Oireachtas Joint and Select Committees

Wednesday, 8 February 2017

Committee on Budgetary Oversight

Macroeconomic Outlook: IBEC

2:00 pm

Photo of John LahartJohn Lahart (Dublin South West, Fianna Fail) | Oireachtas source

I thank the Chairman and ask the witnesses to forgive me absence. I was attending another committee meeting. I read the documentation circulated by IBEC and I will focus on two or three areas. I have been interested in apprenticeships for some time. If I recall correctly, IBEC was not at the forefront of the previous iteration of proposals on apprenticeship. However, I remember reading a very good proposal from SIPTU. As it was an area of great interest to me and one that should have been addressed a little earlier, particularly in the context of the crash, I was interested to read and hear IBEC's views on apprenticeships.

I will ask the witnesses a few questions and respond to some of their comments. To follow up on comments made by the Chairman, there are some very poor third level courses and they need to be called out because they do not do students any favours. I remember reading statistics which showed that college attendance was dependent on postal address. Almost 99% of students living in Dublin 6 and 6W are likely to attend third level, whereas the proportion of young people in Dublin 15 and other postal addresses who attend third level courses is much lower.

My first instinct was I could not believe that 99% of students in Dublin 6 and Dublin 6W wanted to go to third level education.
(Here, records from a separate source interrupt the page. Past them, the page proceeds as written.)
(** What a row line does. *)
Lemma process_row_line_cases (st : Xer.state) (raw : string) :
  is_row_line raw = true →
  (Xer.process_line st raw = Xer.Ok st
   ∧ (Xer.current_table st = None ∨ Xer.cols st = []))
  ∨ (∃ table,
       Xer.current_table st = Some table ∧ Xer.cols st ≠ []
       ∧ Xer.process_line st raw
         = Xer.Ok (Xer.append_row st table
                     (Xer.make_row (Xer.cols st) (declared_columns raw)))).
Proof.
  unfold is_row_line. intros Hr.
  destruct (Xer.current_table st) as [table|] eqn:Hcur.
  - destruct (decide (Xer.cols st = [])) as [Hc|Hc].
    + left. split; [|by right]. unfold Xer.process_line.
      destruct (row_marker_line _ Hr) as (-> & -> & ->). by rewrite Hr, Hcur, Hc.
    + right. exists table. repeat split; [done|]. by apply process_row_line.
  - left. split; [|by left]. unfold Xer.process_line.
    destruct (row_marker_line _ Hr) as (-> & -> & ->). by rewrite Hr, Hcur.
Qed.

Lemma append_row_other (st : Xer.state) (table : string)
    (row : gmap string string) :
  table ∉ kept_tables → Xer.append_row st table row = st.
Proof.
  intros Hn. destruct st as [t p a r ro rr cur cs]. unfold Xer.append_row.
  repeat match goal with
  | |- context [String.eqb table ?s] =>
      destruct (String.eqb_spec table s) as [->|_];
      [exfalso; apply Hn; unfold kept_tables; set_solver|]
  end.
  done.
Qed.

(** A state that accepts no rows is left as it is by row lines. *)
Lemma process_rows_dropped (st : Xer.state) (lines : list string) :
  ¬ accepts_rows st →
  Forall (λ raw, is_row_line raw = true) lines →
  Xer.process_lines st lines = Xer.Ok st.
Proof.
  intros Hacc. induction 1 as [|raw lines Hr _ IH]; simpl; [done|].
  destruct (process_row_line_cases st raw Hr)
    as [[-> _]|(table & Hcur & Hcols & ->)]; simpl; [done|].
  rewrite append_row_other; [done|].
  intros Hin. apply Hacc. by exists table.
Qed.

(** What a line does to the tables. *)
Lemma append_row_tables (st : Xer.state) (table : string)
    (row : gmap string string) :
  Xer.current (Xer.append_row st table row) = Xer.current st
  ∧ Xer.cols (Xer.append_row st table row) = Xer.cols st
  ∧ Xer.tasks st `prefix_of` Xer.tasks (Xer.append_row st table row)
  ∧ Xer.preds st `prefix_of` Xer.preds (Xer.append_row st table row)
  ∧ Xer.assigns st `prefix_of` Xer.assigns (Xer.append_row st table row)
  ∧ Xer.resources st `prefix_of` Xer.resources (Xer.append_row st table row)
  ∧ Xer.roles st `prefix_of` Xer.roles (Xer.append_row st table row)
  ∧ Xer.role_rates st `prefix_of` Xer.role_rates (Xer.append_row st table row)
  ∧ length (all_rows (Xer.append_row st table row)) ≤ S (length (all_rows st))
  ∧ (∀ x, x ∈ all_rows (Xer.append_row st table row) → x = row ∨ x ∈ all_rows st).
Proof.
  destruct st as [t p a r ro rr cur cs]. unfold Xer.append_row, all_rows.
  repeat destruct (String.eqb table _); simpl;
    (repeat split; try done; try (by apply prefix_app_r);
     [rewrite ?length_app; simpl; lia
     |intros x; rewrite ?elem_of_app, ?list_elem_of_singleton; tauto]).
Qed.

Lemma process_line_tables (st st' : Xer.state) (raw : string) :
  Xer.process_line st raw = Xer.Ok st' →
  Xer.tasks st `prefix_of` Xer.tasks st'
  ∧ Xer.preds st `prefix_of` Xer.preds st'
  ∧ Xer.assigns st `prefix_of` Xer.assigns st'
  ∧ Xer.resources st `prefix_of` Xer.resources st'
  ∧ Xer.roles st `prefix_of` Xer.roles st'
  ∧ Xer.role_rates st `prefix_of` Xer.role_rates st'
  ∧ length (all_rows st')
    ≤ length (all_rows st) + (if is_row_line raw then 1 else 0).
Proof.
  destruct (is_row_line raw) eqn:Hr.
  - destruct (process_row_line_cases st raw Hr)
      as [[-> _]|(table & _ & _ & ->)]; intros [= <-].
    + repeat split; try done. lia.
    + destruct (append_row_tables st table
                  (Xer.make_row (Xer.cols st) (declared_columns raw)))
        as (_ & _ & ? & ? & ? & ? & ? & ? & ? & _).
      repeat split; try done. lia.
  - unfold is_row_line in Hr. unfold Xer.process_line. rewrite Hr.
    destruct (String.eqb (Xer.strip raw) ""); [intros [= <-]; repeat split; try done; lia|].
    destruct (Xer.startswith (Xer.strip raw) "%T").
    { destruct (Xer.split_tab (Xer.strip raw) !! 1); [|done].
      intros [= <-]. unfold all_rows. simpl. repeat split; try done. lia. }
    destruct (Xer.startswith (Xer.strip raw) "%F"); intros [= <-];
      unfold all_rows; simpl; repeat split; try done; lia.
Qed.

(** The parser only appends: every table keeps its rows, and all tables
    together gain at most one row for each row line. *)
Lemma process_lines_tables (lines : list string) (st st' : Xer.state) :
  Xer.process_lines st lines = Xer.Ok st' →
  Xer.tasks st `prefix_of` Xer.tasks st'
  ∧ Xer.preds st `prefix_of` Xer.preds st'
  ∧ Xer.assigns st `prefix_of` Xer.assigns st'
  ∧ Xer.resources st `prefix_of` Xer.resources st'
  ∧ Xer.roles st `prefix_of` Xer.roles st'
  ∧ Xer.role_rates st `prefix_of` Xer.role_rates st'
  ∧ length (all_rows st')
    ≤ length (all_rows st)
      + length (filter (λ raw, is_row_line raw = true) lines).
Proof.
  revert st. induction lines as [|raw lines IH]; intros st; simpl.
  { intros [= <-]. repeat split; try done. lia. }
  destruct (Xer.process_line st raw) as [st1|e] eqn:Hp; simpl; [|done].
  intros Hrest. apply process_line_tables in Hp
    as (? & ? & ? & ? & ? & ? & Hlen).
  apply IH in Hrest as (? & ? & ? & ? & ? & ? & Hlen').
  repeat split; try (by etrans).
  rewrite filter_cons. destruct (decide (is_row_line raw = true)) as [Hr|Hr].
  - rewrite Hr in Hlen. simpl. lia.
  - apply not_true_is_false in Hr. rewrite Hr in Hlen. lia.
Qed.

(** Every row of the tables has the columns of a column line. *)
Lemma process_line_declared (lines : list string) (st st' : Xer.state)
    (raw : string) :
  raw ∈ lines →
  columns_declared lines st →
  Forall (declared_by lines) (all_rows st) →
  Xer.process_line st raw = Xer.Ok st' →
  columns_declared lines st' ∧ Forall (declared_by lines) (all_rows st').
Proof.
  intros Hin Hcols Hrows.
  destruct (is_row_line raw) eqn:Hr.
  - destruct (process_row_line_cases st raw Hr)
      as [[-> _]|(table & _ & Hne & ->)]; intros [= <-]; [done|].
    destruct (append_row_tables st table
                (Xer.make_row (Xer.cols st) (declared_columns raw)))
      as (_ & Hc & _ & _ & _ & _ & _ & _ & _ & Hx).
    split; [unfold columns_declared; by rewrite Hc|].
    apply Forall_forall. intros x [->|Hold]%Hx.
    + destruct Hcols as [?|(raw0 & Hin0 & Hcol0 & Heq)]; [done|].
      exists raw0. rewrite make_row_dom, <-Heq. by repeat split.
    + rewrite Forall_forall in Hrows. by apply Hrows.
  - unfold is_row_line in Hr. unfold Xer.process_line. rewrite Hr.
    destruct (String.eqb (Xer.strip raw) ""); [by intros [= <-]|].
    destruct (Xer.startswith (Xer.strip raw) "%T") eqn:Ht.
    { destruct (Xer.split_tab (Xer.strip raw) !! 1); [|done].
      intros [= <-]. split; [by left|done]. }
    destruct (Xer.startswith (Xer.strip raw) "%F") eqn:Hf; intros [= <-];
      [|done].
    split; [|done]. right. exists raw. repeat split; [done|].
    unfold is_column_line. by rewrite Ht, Hf.
Qed.

Lemma process_lines_declared (lines rest : list string) (st st' : Xer.state) :
  (∀ raw, raw ∈ rest → raw ∈ lines) →
  columns_declared lines st →
  Forall (declared_by lines) (all_rows st) →
  Xer.process_lines st rest = Xer.Ok st' →
  Forall (declared_by lines) (all_rows st').
Proof.
  revert st. induction rest as [|raw rest IH]; intros st Hsub Hcols Hrows; simpl.
  { by intros [= <-]. }
  destruct (Xer.process_line st raw) as [st1|e] eqn:Hp; simpl; [|done].
  destruct (process_line_declared lines st st1 raw) as [Hc1 Hr1];
    [apply Hsub; by left|done..|].
  apply IH; [|done..]. intros r Hr. apply Hsub. by right.
Qed.

(** A skipped line can be added to a file or taken out of it. *)
Lemma process_lines_skipped (st : Xer.state) (lines1 lines2 : list string)
    (raw : string) :
  is_skipped_line raw = true →
  Xer.process_lines st (lines1 ++ raw :: lines2)
  = Xer.process_lines st (lines1 ++ lines2).
Proof.
  intros Hs. rewrite !process_lines_app.
  destruct (Xer.process_lines st lines1) as [st1|e]; simpl; [|done].
  by rewrite (process_skipped_line _ _ Hs).
Qed.

(** ** Stripping *)

Lemma chars_inj (s t : string) :
  String.list_ascii_of_string s = String.list_ascii_of_string t → s = t.
Proof.
  intros Heq. rewrite <-(String.string_of_list_ascii_of_string s),
    <-(String.string_of_list_ascii_of_string t). by rewrite Heq.
Qed.

Lemma chars_lstrip (s : string) :
  String.list_ascii_of_string (Xer.lstrip s)
  = lstrip_chars (String.list_ascii_of_string s).
Proof. induction s as [|c s IH]; simpl; [done|]. by destruct (Xer.is_space c). Qed.

Lemma chars_rev_app (s t : string) :
  String.list_ascii_of_string (String.rev_app s t)
  = reverse (String.list_ascii_of_string s) ++ String.list_ascii_of_string t.
Proof.
  revert t. induction s as [|c s IH]; intros t; simpl; [done|].
  rewrite IH, reverse_cons, <-(assoc_L (++)). done.
Qed.

Lemma chars_rev (s : string) :
  String.list_ascii_of_string (String.rev s)
  = reverse (String.list_ascii_of_string s).
Proof. unfold String.rev. rewrite chars_rev_app. simpl. apply app_nil_r. Qed.

Lemma chars_strip (s : string) :
  String.list_ascii_of_string (Xer.strip s)
  = reverse (lstrip_chars (reverse (lstrip_chars (String.list_ascii_of_string s)))).
Proof. unfold Xer.strip. by rewrite chars_rev, chars_lstrip, chars_rev, chars_lstrip. Qed.

Lemma lstrip_chars_head (l : list ascii) :
  lstrip_chars l = []
  ∨ ∃ c rest, lstrip_chars l = c :: rest ∧ Xer.is_space c = false.
Proof.
  induction l as [|c l IH]; simpl; [by left|].
  destruct (Xer.is_space c) eqn:Hc; [done|]. right. by exists c, l.
Qed.

Lemma lstrip_chars_idem (l : list ascii) :
  lstrip_chars (lstrip_chars l) = lstrip_chars l.
Proof.
  destruct (lstrip_chars_head l) as [->|(c & rest & -> & Hc)]; [done|].
  simpl. by rewrite Hc.
Qed.

Lemma lstrip_chars_snoc (l : list ascii) (c : ascii) :
  Xer.is_space c = false → lstrip_chars (l ++ [c]) = lstrip_chars l ++ [c].
Proof.
  intros Hc. induction l as [|a l IH]; simpl; [by rewrite Hc|].
  by destruct (Xer.is_space a).
Qed.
IBEC has a really important role to play here. When they set up the apprenticeships commission in the UK there was a former apprentice on it, along with captains of industry and many other leading players. Their ambition and objective was to get to a point where every parent would consider an apprenticeship for their child. They may not actively engage in it, but parents would consider it as an option. We need to get to that point. When I was in school a quarter of my class left after the old intermediate certificate to do apprenticeships, and they were the ones who succeeded.

We must not just look to Government for this. IBEC and business have a huge role to play in terms of bringing about a really big and significant culture change. It ought to be possible that if people engage in an apprenticeship they can end up gainfully employed and trained. Equally, if they so desire - as in Germany - they could end up being a PhD in that particular area of training if they are ambitious in that way. Therefore, we need a dual system that allows somebody to move forwards and backwards in the education system. We do not have it now.
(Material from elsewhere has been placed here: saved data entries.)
(** * Account-erasure worker: a shallow embedding of [worker.ts]

    The repository holds two versions of the Cloudflare worker that erases
    a user's data from Supabase (relational tables and the auth record)
    and from an R2 bucket.  Both are embedded here: module [V1] is the
    first version (reference-tracked deletion, plain-text answers), module
    [V2] the second (per-step report, JSON answers).

    Every [await] of a backend client call is a step of an explicit
    state-passing computation over the backends' state, and every such
    call is written to a trace together with its outcome, so that
    statements of the form "no delete call is issued" or "the identity
    record is deleted last" are statements about that trace.  JavaScript
    exceptions are completions of kind [Thrown]; [try]/[catch] is
    [try_catch].

    Modelling choices:
    - a Supabase call resolves to [{ data, error }] ([Data] or [Error]) or
      rejects; a bucket call resolves or rejects;
    - [Promise.all] over the per-key deletes issues every call, in the
      order of the listing, and rejects when one of them does;
    - [new URL(url).pathname] and [String.prototype.toLowerCase] are
      functions of the environment, so that what is proved holds for the
      platform's own parser and case folding;
    - console output is diagnostic only and is not part of the model. *)

From Stdlib Require Import String Ascii List Bool Arith Lia.
Import ListNotations.
Open Scope string_scope.

(** ** Strings, as the worker uses them *)

(** The case folding of the reference platform: the letters A to Z are
    folded and every other character is left as it is, which is what
    [String.prototype.toLowerCase] does on a string of ASCII characters.
    The worker itself takes its folding from the environment. *)
Definition lower_ascii (c : ascii) : ascii :=
  let n := nat_of_ascii c in
  if (Nat.leb 65 n && Nat.leb n 90)%bool then ascii_of_nat (n + 32) else c.

Fixpoint ascii_toLowerCase (s : string) : string :=
  match s with
  | EmptyString => EmptyString
  | String c rest => String (lower_ascii c) (ascii_toLowerCase rest)
  end.

(** [s.startsWith(p)] *)
Definition startsWith (s p : string) : bool := String.prefix p s.

(** [s.split(sep)] for a one-character separator. *)
Fixpoint split (sep : ascii) (s : string) : list string :=
  match s with
  | EmptyString => [EmptyString]
  | String c rest =>
      if Ascii.eqb c sep then EmptyString :: split sep rest
      else match split sep rest with
           | piece :: pieces => String c piece :: pieces
           | [] => [String c EmptyString]
           end
  end.

(** [s.slice(1)] *)
Definition slice1 (s : string) : string :=
  match s with
  | EmptyString => EmptyString
  | String _ rest => rest
  end.

(** [s.replace(/\.[^/.]+$/, "")]: a final extension, that is a dot followed
    to the end of the string by one or more characters that are neither a
    slash nor a dot, is removed.  The match, when there is one, starts at
    the last dot of the string. *)
Definition plain_char (c : ascii) : bool :=
  negb (Ascii.eqb c "/" || Ascii.eqb c ".").

Fixpoint span_plain (l : list ascii) : list ascii * list ascii :=
  match l with
  | [] => ([], [])
  | c :: rest =>
      if plain_char c
      then let (ext, remainder) := span_plain rest in (c :: ext, remainder)
      else ([], l)
  end.

Definition strip_extension (s : string) : string :=
  match span_plain (rev (list_ascii_of_string s)) with
  | (_ :: _, dot :: stem) =>
      if Ascii.eqb dot "." then string_of_list_ascii (rev stem) else s
  | _ => s
  end.

(** ** Values exchanged with the platform and the backends *)

(** What the worker reads of a JSON value: only whether it is a string,
    and whether it is truthy. *)
Inductive JsValue : Type :=
| JsUndefined
| JsNull
| JsString (s : string)
| JsOther (truthy : bool).

(** The request body, as [request.json()] and the destructuring
    [const { user_id } = ...] see it. *)
Inductive Body : Type :=
| Malformed                      (* request.json() rejects with a SyntaxError *)
| JsonNull                       (* the body is null: destructuring throws *)
| JsonValue (user_id : JsValue). (* any other value, with its user_id property *)

Record Request : Type := mkRequest {
  method : string;
  Authorization : option string;   (* request.headers.get('Authorization') *)
  body : Body
}.

(** The report of the second version: a JavaScript object used as an
    ordered map from step name to status. *)
Definition Results : Type := list (string * string).

Fixpoint set_property (k v : string) (o : Results) : Results :=
  match o with
  | [] => [(k, v)]
  | (k', v') :: rest =>
      if String.eqb k' k then (k, v) :: rest
      else (k', v') :: set_property k v rest
  end.

Fixpoint get_property (k : string) (o : Results) : option string :=
  match o with
  | [] => None
  | (k', v) :: rest => if String.eqb k' k then Some v else get_property k rest
  end.

Inductive ResponseBody : Type :=
| Text (s : string)
| JsonError (error : string)                         (* { error } *)
| JsonDetails (message : string) (details : Results). (* { message, details } *)

Record Response : Type := mkResponse {
  status : nat;
  payload : ResponseBody
}.

(** A promise, once settled. *)
Inductive Promise (A : Type) : Type :=
| Resolved (v : A)
| Rejected (reason : string).
Arguments Resolved {A} v.
Arguments Rejected {A} reason.

(** The [{ data, error }] object a Supabase call resolves to. *)
Inductive Reply (A : Type) : Type :=
| Data (data : A)
| Error (message : string).
Arguments Data {A} data.
Arguments Error {A} message.

(** The columns the first version selects. *)
Record Prediction : Type := mkPrediction {
  prediction_id : string;
  input_url : option string;          (* null when absent *)
  output_url : option (list string)   (* [Some] when it is an array *)
}.

Record Training : Type := mkTraining {
  training_id : string;
  input_images : option string
}.

(** ** Backend calls and their trace *)

Inductive Call : Type :=
| GetUser (token : string)                 (* supabase.auth.getUser(token) *)
| Select (table column value : string)     (* .from(t).select(..).eq(c, v) *)
| Delete (table column value : string)     (* .from(t).delete().eq(c, v) *)
| ListObjects (prefix : string)            (* BUCKET.list({ prefix }) *)
| DeleteObjects (keys : list string)       (* BUCKET.delete(key or keys) *)
| DeleteUser (uid : string).               (* supabase.auth.admin.deleteUser(uid) *)

Inductive Outcome : Type :=
| Done
| Listed (keys : list string)
| Errored (message : string)
| Threw (reason : string).

Record Event : Type := mkEvent {
  call : Call;
  outcome_of : Outcome
}.

Definition is_delete (c : Call) : bool :=
  match c with
  | Delete _ _ _ | DeleteObjects _ | DeleteUser _ => true
  | GetUser _ | Select _ _ _ | ListObjects _ => false
  end.

Definition is_DeleteUser (c : Call) : bool :=
  match c with
  | DeleteUser _ => true
  | _ => false
  end.

Definition failed (o : Outcome) : bool :=
  match o with
  | Errored _ | Threw _ => true
  | Done | Listed _ => false
  end.

Definition threw (o : Outcome) : bool :=
  match o with
  | Threw _ => true
  | _ => false
  end.

(** The bindings of [env], together with the clients built from them and
    the platform's URL parser and case folding.  The backends are deterministic machines
    over a state [World] of their own; what a call answers may depend on
    that state in any way. *)
Record Env : Type := mkEnv {
  World : Type;
  auth_getUser : string -> World -> Promise (Reply (option string)) * World;
  select_predictions : string -> World -> Promise (Reply (list Prediction)) * World;
  select_trainings : string -> World -> Promise (Reply (list Training)) * World;
  delete_eq : string -> string -> string -> World -> Promise (Reply unit) * World;
  BUCKET_list : string -> World -> Promise (list string) * World;
  BUCKET_delete : list string -> World -> Promise unit * World;
  auth_admin_deleteUser : string -> World -> Promise (Reply unit) * World;
  (* [new URL(url).pathname]; [None] when the constructor throws *)
  URL_pathname : string -> option string;
  (* [s.toLowerCase()] *)
  toLowerCase : string -> string
}.

(** ** Computations *)

Inductive Completion (A : Type) : Type :=
| Normal (v : A)
| Thrown (reason : string).
Arguments Normal {A} v.
Arguments Thrown {A} reason.

Section Computations.
Variable E : Env.

(** The state a computation runs on: the backends, and the [results]
    object of the pipeline of the second version (a local object that
    its [catch] clause reads after the [try] block has written to it). *)
Record Heap : Type := mkHeap {
  world : World E;
  results : Results
}.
In Denmark, 45% of apprentices are female. Apprentices account for 11% of their working population. One key thing is that in Denmark one can qualify to become an apprentice at any age between 18 and 60. Therefore, the opportunities for retraining are huge.
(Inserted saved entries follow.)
Lemma HavePass_outer_scan (vv : list VectorType) n : forall ix,
  HavePass_outer vv n ix
  = inr (existsb (fun j => forallb (passes_at j) vv) (seq ix n)).
Proof.
  induction n as [|n IH]; intros ix; [reflexivity|].
  cbn [HavePass_outer seq existsb].
  rewrite (HavePass_inner_true vv ix (length vv) 0) by lia. rewrite drop_0.
  destruct (forallb (passes_at ix) vv); [reflexivity|]. apply IH.
Qed.

(** C7: [HavePass] on a vector of vectors returns, without fault, whether
    the list is not empty and some index lies within every vector and has a
    truthy entry in every vector; on the empty list it returns false. *)
Theorem HavePass_vv_common_index (vv : list VectorType) :
  HavePass_vv [] = inr false /\
  exists r,
    HavePass_vv vv = inr r /\
    (r = true <->
     vv <> [] /\
     exists ix, Forall (fun v => exists x, v !! ix = Some x /\ to_bool x = true) vv).
Proof.
  split; [reflexivity|].
  destruct vv as [|v0 vv'].
  - exists false. split; [reflexivity|]. split; [discriminate|]. now intros [[] _].
  - unfold HavePass_vv. cbn [length Nat.eqb lookup list_lookup].
    rewrite HavePass_outer_scan. eexists. split; [reflexivity|].
    rewrite existsb_exists. split.
    + intros (ix & _ & Hall). split; [discriminate|]. exists ix.
      apply List.Forall_forall. intros v Hv. apply passes_at_true.
      rewrite forallb_forall in Hall. now apply Hall.
    + intros (_ & ix & Hall). exists ix.
      rewrite List.Forall_forall in Hall. split.
      * apply in_seq. destruct (Hall v0 (or_introl eq_refl)) as (x & Hx & _).
        apply lookup_lt_Some in Hx. lia.
      * apply forallb_forall. intros v Hv. apply passes_at_true. now apply Hall.
Qed.

(** ** Unary operators *)

Lemma ReplaceAll_space_app (s t : string) :
  ReplaceAll_space (s +:+ t) = ReplaceAll_space s +:+ ReplaceAll_space t.
Proof.
  induction s as [|c s IH]; [reflexivity|]. simpl.
  destruct (Ascii.eqb c " "); simpl; now rewrite IH.
Qed.

Lemma append_assoc (s t u : string) : (s +:+ t) +:+ u = s +:+ (t +:+ u).
Proof.
  induction s as [|c s IH]; [reflexivity|].
  change (String c ((s +:+ t) +:+ u) = String c (s +:+ (t +:+ u))).
  now rewrite IH.
Qed.

Lemma Function_scalar_name (f : NamedFunc) g : name_ (Function_scalar f g) = name_ f.
Proof. now destruct g. Qed.

Lemma Function_vector_name (f : NamedFunc) g : name_ (Function_vector f g) = name_ f.
Proof. now destruct g. Qed.

(** C8: unary minus and logical not keep the shape of their operand: on a
    scalar value the scalar callable of the result returns [op] of what the
    operand returns; on a vector value the vector callable applies [op] to
    each entry, in order; a callable absent from the operand is absent from
    the result.  Unary plus keeps both callables as they are, so that every
    evaluation is the operand's, and renames the value to [+(...)]. *)
Theorem unary_operators_keep_shape (f : NamedFunc) (b : Baby) (w : World) :
  (scalar_shaped f ->
     (scalar_shaped (operator_unary_minus f) /\ scalar_shaped (operator_not f)) /\
     forall x w1,
       returns (GetScalar f b) w x w1 ->
       returns (GetScalar (operator_unary_minus f) b) w (negate x) w1 /\
       returns (GetScalar (operator_not f) b) w (of_bool (negb (to_bool x))) w1)
  /\
  (vector_shaped f ->
     (vector_shaped (operator_unary_minus f) /\ vector_shaped (operator_not f)) /\
     forall v w1,
       returns (GetVector f b) w v w1 ->
       returns (GetVector (operator_unary_minus f) b) w (map negate v) w1 /\
       returns (GetVector (operator_not f) b) w
         (map (fun x => of_bool (negb (to_bool x))) v) w1)
  /\
  (IsScalar f = false ->
     IsScalar (operator_unary_minus f) = false /\
     IsScalar (operator_not f) = false /\
     IsScalar (operator_unary_plus f) = false)
  /\
  (IsVector f = false ->
     IsVector (operator_unary_minus f) = false /\
     IsVector (operator_not f) = false /\
     IsVector (operator_unary_plus f) = false)
  /\
  (GetScalar (operator_unary_plus f) b w = GetScalar f b w /\
   GetVector (operator_unary_plus f) b w = GetVector f b w /\
   IsScalar (operator_unary_plus f) = IsScalar f /\
   IsVector (operator_unary_plus f) = IsVector f /\
   Name (operator_unary_plus f) = "+(" +:+ ReplaceAll_space (Name f) +:+ ")").
Proof.
  destruct f as [n [s|] [v|]];
    unfold scalar_shaped, vector_shaped, returns; cbn;
    (split; [|split; [|split; [|split]]]);
    try (intros [? ?]; discriminate); try discriminate;
    try (intros _; repeat split; reflexivity).
  all: try (repeat split; try reflexivity;
            rewrite ReplaceAll_space_app; cbn;
            now rewrite ReplaceAll_space_app).
  - intros _. split; [repeat split|].
    intros x w1 Hx. unfold bind, logical_not. now rewrite Hx.
  - intros _. split; [repeat split|].
    intros x w1 Hx. unfold bind. now rewrite Hx.
Qed.

(** ** Names *)

Lemma compound_assign_name sym op (A B : NamedFunc) :
  Name (compound_assign sym op A B)
  = "(" +:+ Name A +:+ ")" +:+ sym +:+ "(" +:+ Name B +:+ ")".
Proof. reflexivity. Qed.

Lemma through_setters_name sym apply (A B : NamedFunc) :
  Name (through_setters sym apply A B)
  = ReplaceAll_space ("(" +:+ Name A +:+ ")" +:+ sym +:+ "(" +:+ Name B +:+ ")").
Proof.
  unfold through_setters, Name.
  now rewrite Function_vector_name, Function_scalar_name.
Qed.

Lemma clean_binary_name (sym a c : string) :
  clean sym -> clean a -> clean c ->
  clean ("(" +:+ a +:+ ")" +:+ sym +:+ "(" +:+ c +:+ ")").
Proof.
  unfold clean. intros Hs Ha Hc.
  rewrite !ReplaceAll_space_app, Hs, Ha, Hc. reflexivity.
Qed.

Lemma symbol_clean (o : BinaryOperator) : clean (symbol o).
Proof. now destruct o. Qed.

Lemma apply_operator_name (o : BinaryOperator) (A B : NamedFunc) :
  clean (Name A) -> clean (Name B) ->
  Name (apply_operator o A B)
  = "(" +:+ Name A +:+ ")" +:+ symbol o +:+ "(" +:+ Name B +:+ ")".
Proof.
  intros HA HB.
  pose proof (clean_binary_name (symbol o) _ _ (symbol_clean o) HA HB) as Hc.
  destruct o; first [apply compound_assign_name
                    | cbn [apply_operator];
                      unfold operator_eq, operator_ne, operator_gt, operator_lt,
                             operator_ge, operator_le;
                      rewrite through_setters_name; exact Hc].
Qed.

Lemma ReplaceAll_space_idem (s : string) : clean (ReplaceAll_space s).
Proof.
  unfold clean. induction s as [|c s IH]; [reflexivity|]. simpl.
  destruct (Ascii.eqb c " ") eqn:Hc; [exact IH|]. simpl. now rewrite Hc, IH.
Qed.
Mr. O'Brien mentioned the national training fund in that regard and also in regard to third-level fees, which I thought was interesting. I would like to probe that further. What does Mr. O'Brien think IBEC can usefully do to begin championing it? I know we have broadened the base but in Denmark there is a range of 250 apprenticeship programmes, so we are still narrow. They do everything from hairdressing to fitness, right through to sheet-metal working and tourism. What can IBEC do practically to bring about a culture change on this? It is not just a policy change.